(* ===== verification/HeaderModel.v ===== *)
(** * A single header: [struct Header], [Header::new], [Display], [From<T>]

    A [Header] is a name and a value.  Both are [Cow<'h, str>] in the source;
    the model keeps their text ([string]) and erases whether it is borrowed or
    owned, which no operation of [header.rs] observes: equality, hashing,
    [borrow] and formatting of a [Cow] all go through the text it holds.

    [Header.fmt] is written against the writer behind the formatter
    ([Header.Write]), with the short-circuit on a failed write that
    [write!] has; [Header.String_write] is the writer [to_string] and
    [format!] use, which never fails, and [Header.Bounded_write] a buffer of
    fixed capacity, on which the error path of [fmt] is proved.
    [Header.writes c text] states what a computation over such a buffer
    promises when it writes [text]; it is closed under the sequencing of
    [write!] ([Header.writes_and_then]).

    The conversion [From<T>] is written against [Header.HyperHeader], the two
    capabilities of a typed header it uses ([header_name] and [fmt_header]);
    [Header.IntoHeader] is [Into<Header>], the bound of [HeaderMap::add] and
    [HeaderMap::replace]. *)

From Stdlib Require Import Ascii.
From S2P Require Import Prelude.
Set Warnings "-rewrite-rw".

Module Header.

(** ** The data *)

Record Header : Type := mk {
  name : string;
  value : string;
}.

(** [#[derive(PartialEq, Eq)]] *)
#[global] Instance Header_eq_dec : EqDecision Header.
Proof. solve_decision. Defined.

(** [#[derive(Hash)]]: headers can be the elements of a [HashSet]. *)
#[global] Instance Header_countable : Countable Header.
Proof.
  apply (inj_countable' (λ h, (name h, value h)) (λ p, mk p.1 p.2)).
  by intros [].
Defined.

(** ** Construction *)

(** [Header::new(name, value)].  The conversions [name.into()] and
    [value.into()] into [Cow<str>] keep the text. *)
Definition new (name value : string) : Header :=
  {| name := name; value := value |}.

(** ** Formatting *)

(** [fmt::Error] and [fmt::Result]. *)
Inductive fmt_Error : Type := FmtError.
Abbreviation fmt_Result := (Result unit fmt_Error).

(** The writer behind a [fmt::Formatter]: [write_str] appends the text or
    fails. *)
Class Write (W : Type) := write_str : string → St W fmt_Result.
#[global] Hint Mode Write ! : typeclass_instances.

(** One write after another, stopping at the first failure, as the pieces of
    a [write!] are written. *)
Definition and_then {W : Type} (c1 c2 : St W fmt_Result) : St W fmt_Result :=
  λ w, match c1 w with
       | (Ok _, w') => c2 w'
       | (Err e, w') => (Err e, w')
       end.

(** A [String] as a writer: appends, never fails. *)
#[global] Instance String_write : Write string :=
  λ s buf, (Ok tt, buf +:+ s).

(** A buffer of a fixed capacity as a writer: a text that does not fit in
    what is left is refused, and nothing of it is written. *)
Record Bounded : Type := mk_bounded {
  capacity : nat;
  written : string;
}.

#[global] Instance Bounded_write : Write Bounded :=
  λ s w,
    if decide (String.length (written w) + String.length s ≤ capacity w)
    then (Ok tt, {| capacity := capacity w; written := written w +:+ s |})
    else (Err FmtError, w).

(** [impl Display for Header]: [write!(f, "{}: {}", self.name, self.value)]. *)
Definition fmt {W : Type} `{!Write W} (self : Header) : St W fmt_Result :=
  and_then (write_str (name self))
    (and_then (write_str ": ") (write_str (value self))).

(** [ToString::to_string], through [Display]: formats into a fresh [String];
    [None] is the panic on a formatting error. *)
Definition to_string (self : Header) : option string :=
  match fmt self "" with
  | (Ok _, buf) => Some buf
  | (Err _, _) => None
  end.

(** ** Conversion from typed headers *)

(** What [From<T>] uses of a typed header, [T: hyper::Header +
    hyper::HeaderFormat]: its canonical name and the rendering of its value
    into a formatter. *)
Class HyperHeader (T : Type) := {
  header_name : string;
  fmt_header : T → St string fmt_Result;
}.
#[global] Hint Mode HyperHeader ! : typeclass_instances.
#[global] Arguments header_name T {_} : assert.
#[global] Arguments fmt_header {T _} _ _ : assert.

(** [format!("{}", hyper::HeaderFormatter(&hyper_header))]: the text
    [fmt_header] writes into a fresh [String]. *)
Definition format_hyper {T : Type} `{!HyperHeader T} (hyper_header : T) : string :=
  exec (fmt_header hyper_header) "".

(** [impl<T> From<T> for Header<'static>] *)
Definition from {T : Type} `{!HyperHeader T} (hyper_header : T) : Header :=
  new (header_name T) (format_hyper hyper_header).

(** [Into<Header>], the bound on what [HeaderMap::add] and
    [HeaderMap::replace] accept. *)
Class IntoHeader (H : Type) := into : H → Header.
#[global] Hint Mode IntoHeader ! : typeclass_instances.

(** A header is itself ([impl<T> From<T> for T]). *)
#[global] Instance Header_into : IntoHeader Header := λ h, h.

(** A typed header converts through [from]. *)
#[global] Instance hyper_into {T : Type} `{!HyperHeader T} : IntoHeader T | 10 :=
  from.

(** A name without a colon, as the field names of HTTP are. *)
Fixpoint no_colon (s : string) : bool :=
  match s with
  | EmptyString => true
  | String a s' => negb (Ascii.eqb a ":"%char) && no_colon s'
  end.

(** ** Properties *)

Section facts.
Implicit Types (h : Header) (n v buf : string).

Lemma new_name n v : name (new n v) = n.
Proof. done. Qed.

Lemma new_value n v : value (new n v) = v.
Proof. done. Qed.

Lemma new_eta h : new (name h) (value h) = h.
Proof. by destruct h. Qed.

#[global] Instance new_inj2 : Inj2 (=) (=) (=) new.
Proof. by intros n1 v1 n2 v2 [= -> ->]. Qed.

#[global] Instance new_inj n : Inj (=) (=) (new n).
Proof. by intros v1 v2 [= ->]. Qed.

Lemma into_header h : into h = h.
Proof. done. Qed.

Lemma into_hyper {T : Type} `{!HyperHeader T} (x : T) :
  into x = new (header_name T) (format_hyper x).
Proof. done. Qed.

(** Formatting into a [String] appends the name, a colon and a space, and the
    value, and succeeds. *)
Lemma fmt_String h buf :
  fmt h buf = (Ok tt, buf +:+ name h +:+ ": " +:+ value h).
Proof.
  rewrite /fmt /and_then /write_str /String_write /=.
  by rewrite !string_app_assoc.
Qed.

(** C16: a header renders as its name, a colon and a space, and its value,
    with nothing before, between or after; rendering into a string never
    fails. *)
Theorem to_string_spec h : to_string h = Some (name h +:+ ": " +:+ value h).
Proof. by rewrite /to_string fmt_String. Qed.

(** The example of [Header::new]. *)
Example to_string_custom :
  to_string (new "X-Custom-Header" "custom value")
  = Some "X-Custom-Header: custom value".
Proof. reflexivity. Qed.

(** Formatting writes the three pieces in order and stops at the first write
    that fails. *)
Lemma fmt_Err {W : Type} `{!Write W} h (w w' : W) e :
  write_str (name h) w = (Err e, w') → fmt h w = (Err e, w').
Proof. rewrite /fmt /and_then=> ->. done. Qed.

Lemma fmt_Ok {W : Type} `{!Write W} h (w w1 w2 w3 : W) :
  write_str (name h) w = (Ok tt, w1) →
  write_str ": " w1 = (Ok tt, w2) →
  write_str (value h) w2 = (Ok tt, w3) →
  fmt h w = (Ok tt, w3).
Proof. rewrite /fmt /and_then=> -> -> ->. done. Qed.

(** Into a bounded buffer, a write succeeds exactly when the text fits, and
    the buffer then holds it. *)
Lemma write_str_Bounded s (w : Bounded) :
  write_str s w
  = if decide (String.length (written w) + String.length s ≤ capacity w)
    then (Ok tt, mk_bounded (capacity w) (written w +:+ s))
    else (Err FmtError, w).
Proof. done. Qed.

(** C30: formatting a header into a buffer of fixed capacity succeeds exactly
    when the whole rendering fits; the buffer then holds the rendering after
    what it held, and when formatting fails it holds a part of the rendering
    short of its end: the pieces written before the failure, nothing
    else. *)
Theorem fmt_Bounded h (w : Bounded) :
  let rendering := name h +:+ ": " +:+ value h in
  let r := eval (fmt h) w in
  let w' := exec (fmt h) w in
  (is_ok r = true
   ↔ String.length (written w) + String.length rendering ≤ capacity w)
  ∧ (is_ok r = true → written w' = written w +:+ rendering)
  ∧ capacity w' = capacity w
  ∧ ∃ rest, written w +:+ rendering = written w' +:+ rest
            ∧ (is_ok r = false → rest ≠ "").
Proof.
  cbv zeta. rewrite /eval /exec /fmt /and_then !write_str_Bounded /=.
  rewrite !string_app_length /=.
  repeat (case_decide; simpl; rewrite ?write_str_Bounded ?string_app_length /=);
    rewrite ?string_app_assoc; (split_and!; [split; (done || lia)|done..|]).
  - exists "". by rewrite string_app_nil_r.
  - exists (value h). split; first done.
    intros _ Hnil%(f_equal String.length). simpl in Hnil. lia.
  - exists (": " +:+ value h). rewrite !string_app_assoc. split; first done.
    by intros _ Hnil%(f_equal String.length).
  - exists (name h +:+ ": " +:+ value h). rewrite !string_app_assoc.
    split; first done. intros _ Hnil%(f_equal String.length).
    rewrite !string_app_length /= in Hnil. lia.
Qed.

(** A header of 29 characters, into a buffer for 29 and into one for 20. *)
Example fmt_Bounded_fits :
  fmt (new "X-Custom-Header" "custom value") (mk_bounded 29 "")
  = (Ok tt, mk_bounded 29 "X-Custom-Header: custom value").
Proof. reflexivity. Qed.

Example fmt_Bounded_short :
  fmt (new "X-Custom-Header" "custom value") (mk_bounded 20 "")
  = (Err FmtError, mk_bounded 20 "X-Custom-Header: ").
Proof. reflexivity. Qed.

(** *** Writers into a bounded buffer, piece by piece *)

(** A buffer that holds no more than its capacity. *)
Definition within (w : Bounded) : Prop :=
  String.length (written w) ≤ capacity w.

(** [c] writes [text]: run on a buffer, [c] returns [Ok] exactly when [text]
    fits in what is left, and has then appended it; when it returns an error
    it has appended a part of [text], the pieces that were written before the
    one that did not fit, and [rest] is what is missing. *)
Definition writes (c : St Bounded fmt_Result) (text : string) : Prop :=
  ∀ w, within w →
    capacity (exec c w) = capacity w
    ∧ within (exec c w)
    ∧ (is_ok (eval c w) = true
       ↔ String.length (written w) + String.length text ≤ capacity w)
    ∧ ∃ rest, written w +:+ text = written (exec c w) +:+ rest
              ∧ (is_ok (eval c w) = true → rest = "").

Lemma writes_ret : writes (st_ret (Ok tt)) "".
Proof.
  intros w Hw. rewrite /within in Hw. split_and!; [done..| |by exists ""].
  split; [simpl; lia|done].
Qed.

Lemma writes_write_str s : writes (write_str s) s.
Proof.
  intros w Hw. rewrite /within /eval /exec write_str_Bounded in Hw |- *.
  case_decide; simpl.
  - rewrite /within /= string_app_length. split_and!; [done..|].
    exists "". by rewrite string_app_nil_r.
  - split_and!; [done..| |by exists s]. split; [done|lia].
Qed.

(** One writer after another writes the two texts, one after the other. *)
Lemma writes_and_then c1 c2 text1 text2 :
  writes c1 text1 → writes c2 text2 →
  writes (and_then c1 c2) (text1 +:+ text2).
Proof.
  intros H1 H2 w Hw. destruct (H1 w Hw) as (Hcap & Hw1 & Hok & rest & Heq & Hrest).
  rewrite /eval /exec /and_then in Hcap Hw1 Hok Heq Hrest |- *.
  rewrite string_app_length. destruct (c1 w) as [[[]|e] w1]; simpl in *.
  - rewrite Hrest // string_app_nil_r in Heq.
    destruct (H2 w1 Hw1) as (Hcap2 & Hw2 & Hok2 & rest2 & Heq2 & Hrest2).
    rewrite /eval /exec -Heq string_app_length Hcap in Hcap2 Hok2 Heq2 |- *.
    split_and!; [done..|by rewrite Hok2 Nat.add_assoc|].
    exists rest2. by rewrite string_app_assoc.
  - split_and!; [done..| |].
    + split; [done|]. intros Hfit. apply Hok. lia.
    + exists (rest +:+ text2). by rewrite !string_app_assoc Heq.
Qed.

(** When a writer fails, something of the text is missing. *)
Lemma writes_Err c text w rest :
  writes c text → within w → is_ok (eval c w) = false →
  written w +:+ text = written (exec c w) +:+ rest → rest ≠ "".
Proof.
  intros Hc Hw Herr Heq ->. destruct (Hc w Hw) as (Hcap & Hw' & Hok & _).
  apply (f_equal String.length) in Heq.
  rewrite string_app_nil_r string_app_length in Heq.
  rewrite /within Hcap -Heq in Hw'. apply Hok in Hw'. congruence.
Qed.

(** [Display] of a header writes its rendering. *)
Lemma fmt_writes h : writes (fmt h) (name h +:+ ": " +:+ value h).
Proof.
  repeat apply writes_and_then; apply writes_write_str.
Qed.

Lemma app_colon_inj s1 s2 r1 r2 :
  no_colon s1 = true → no_colon s2 = true →
  s1 +:+ String ":"%char r1 = s2 +:+ String ":"%char r2 → s1 = s2 ∧ r1 = r2.
Proof.
  revert s2. induction s1 as [|a s1 IH]; intros [|b s2]; simpl.
  - by intros _ _ [= ->].
  - intros _ [Hb _]%andb_true_iff. rewrite string_app_cons. intros [= <- _].
    done.
  - intros [Ha _]%andb_true_iff _. rewrite string_app_cons. intros [= -> _].
    done.
  - intros [_ H1]%andb_true_iff [_ H2]%andb_true_iff.
    rewrite !string_app_cons. intros [= -> Heq].
    by destruct (IH _ H1 H2 Heq) as [-> ->].
Qed.

(** C17: the rendering determines the header when names have no colon: two
    headers with such names that render the same are the same header. *)
Theorem to_string_inj h1 h2 :
  no_colon (name h1) = true → no_colon (name h2) = true →
  to_string h1 = to_string h2 → h1 = h2.
Proof.
  rewrite /to_string !fmt_String. destruct h1 as [n1 v1], h2 as [n2 v2]; simpl.
  intros Hn1 Hn2 [= Heq]. apply app_colon_inj in Heq as [-> Heq]; [|done..].
  by simplify_eq.
Qed.

(** Names are not validated, and with a colon in a name the rendering is
    ambiguous. *)
Lemma to_string_ambiguous :
  new "a" "b: c" ≠ new "a: b" "c"
  ∧ to_string (new "a" "b: c") = to_string (new "a: b" "c").
Proof. done. Qed.

End facts.

Lemma to_string_inj_witness :
  new "Content-Type" "image/gif" = new "Content-Type" "image/gif".
Proof.
  apply (to_string_inj (new "Content-Type" "image/gif")
           (new "Content-Type" "image/gif")); reflexivity.
Defined.

End Header.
___
## TASK ITEM
Beginning at the line with "A [Header] is" and ending at the line with "[borrow] and formatting", reproduce each line of the data above exactly, and add no other lines.

## RESPONSE AREA
    A [Header] is a name and a value.  Both are [Cow<'h, str>] in the source;
    the model keeps their text ([string]) and erases whether it is borrowed or
    owned, which no operation of [header.rs] observes: equality, hashing,
    [borrow] and formatting of a [Cow] all go through the text it holds.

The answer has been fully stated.